CYP11B1 variants influence skeletal maturation via alternative splicing

Abstract

We performed genome-wide association study meta-analysis to identify genetic determinants of skeletal age (SA) deviating in multiple growth disorders. The joint meta-analysis (N = 4557) in two multiethnic cohorts of school-aged children identified one locus, CYP11B1 (expression confined to the adrenal gland), robustly associated with SA (rs6471570-A; β = 0.14; P = 6.2 × 10^-12). rs6410 (a synonymous variant in the first exon of CYP11B1 in high LD with rs6471570), was prioritized for functional follow-up being second most significant and the one closest to the first intron-exon boundary. In 208 adrenal RNA-seq samples from GTEx, C-allele of rs6410 was associated with intron 3 retention (P = 8.11 × 10^-40), exon 4 inclusion (P = 4.29 × 10^-34), and decreased exon 3 and 5 splicing (P = 7.85 × 10^-43), replicated using RT-PCR in 15 adrenal samples. As CYP11B1 encodes 11-β-hydroxylase, involved in adrenal glucocorticoid and mineralocorticoid biosynthesis, our findings highlight the role of adrenal steroidogenesis in SA in healthy children, suggesting alternative splicing as a likely underlying mechanism.

Fig. 1. Regional plot for the CYP11B1 locus presented for GWAS and sQTL findings.

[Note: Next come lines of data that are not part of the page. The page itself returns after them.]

Lemma resolve_topics_no_publish (w : World) (keywords : list string)
    (found : list TopicInfo) :
  filter is_publish (snd (resolve_topics w keywords found)) = [].
Proof.
  revert found; induction keywords as [|keyword rest IH]; intros found; simpl; [done|].
  destruct (search_topic w keyword) as [hits|e]; [|done].
  match goal with |- context [resolve_topics w rest ?f] =>
    specialize (IH f); destruct (resolve_topics w rest f) as [r tr] end.
  done.
Qed.

(** X7. [publish_note] comes to its note request (signing, then the
    [_request] call for the note) at most once in a run, and only after the
    uploads and the topic searches have all returned: that call is then the
    last step of the run and carries the description composed from the
    resolved topics.  (The call itself sends the POST once per attempt of
    [_request], so up to three times.) *)
Theorem X7_note_request_last_and_once (w : World) (content : NoteContent) :
  filter is_publish (snd (publish_note w content)) = [] ∨
  ∃ imgs tps tr1 tr2,
    upload_images w (images content) = (Return imgs, tr1) ∧
    resolve_topics w (topics content) [] = (Return tps, tr2) ∧
    snd (publish_note w content)
      = tr1 ++ tr2 ++ [EvPublish (_build_desc_with_topics (desc content) tps)] ∧
    filter is_publish (snd (publish_note w content))
      = [EvPublish (_build_desc_with_topics (desc content) tps)].
Proof.
  unfold publish_note.
  pose proof (upload_images_no_publish w (images content)) as Hup.
  destruct (upload_images w (images content)) as [[imgs|e] tr1]; [|by left].
  pose proof (resolve_topics_no_publish w (topics content) []) as Hres.
  destruct (resolve_topics w (topics content) []) as [[tps|e] tr2].
  - right. exists imgs, tps, tr1, tr2. simpl in *.
    assert (Hf : filter is_publish
                   (tr1 ++ tr2 ++ [EvPublish (_build_desc_with_topics (desc content) tps)])
                 = [EvPublish (_build_desc_with_topics (desc content) tps)]).
    { by rewrite !filter_app, Hup, Hres. }
    destruct (post_note w (title content) _ imgs tps) as [result|e]; [|done].
    destruct (note_id_of result); done.
  - left. simpl in *. by rewrite filter_app, Hup, Hres.
Qed.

The most significant variant in the locus is presented as a purple diamond and the flanking variants as circles in different colors according to the level of their linkage disequilibrium (LD) with the lead variant in the CEU-population 1000 genomes. X axis shows all the genes in the region between 8:143707405 and 8:144207405. Y axis presents the –log10 (P value). Source data are available in Supplementary Data 5 (sQTL locus zoom; http://locuszoom.org) or publicly available at the GEFOS website (https://www.gefos.org/) (GWAS locus zoom; http://locuszoom.org).

Fig. 2. Association between rs6410 genotype and intron 3 retention.

a Splice graph highlighting a local splicing variant (LSV) from exon 3. Blue junction represents skipping of exon 4; orange junction represents inclusion of exon 4; the green line represents retention of intron 3. Location of candidate SNP rs6410 is indicated and arrows indicate approximate locations for primers used for RT-PCR. Primer sequences are provided in Supplementary Data 8. b Scatterbox plot of MAJIQ quantifications for Percent Intron Retention (PIR) for intron 3 (green in the splice graph, cartoon in the plot inset), stratified by rs6410 genotype in GTEx. Boxes extend from the upper to lower quartile values of PIR per genotype and whiskers extend 1.5 times the interquartile range above the upper quartile and below the lower quartile. The line in the boxplot represents the group’s median value and the triangle represents the arithmatic mean. Legend indicates the Bonferonni adjusted P value for genotype effect and the expected change in PIR levels between homozygous C and homozygous T individuals. Source data for GTEx PIR values are available in Supplementary Data 9. c RT-PCR validation for the association between rs6410 genotype with intron 3 retention using six samples of adrenal hyperplasia from Erasmus MC (left) and nine samples from NIH (right). Primer locations and the expected products with sizes are shown on the left of the gels. Radiolabeled DNA ladder with known fragment sizes are included in the first lane of both gels. The full, uncropped gel images are available in Supplementary Fig. 8. Barplots below the gels indicate average PIR by genotype in each cohort with error bars indicating the sample standard deviation (where applicable) and show a significant association between rs6410 genotype and intron 3 retention in the Erasmus MC (Pearson r² = 0.85, P = 0.009) and NIH (Pearson r² = 0.91, P = 5.48 × 10⁻⁵) cohorts. Each samples’ PIR quantifcation is also included as a black dot on the barplot. Source data are available in Supplementary Data 10.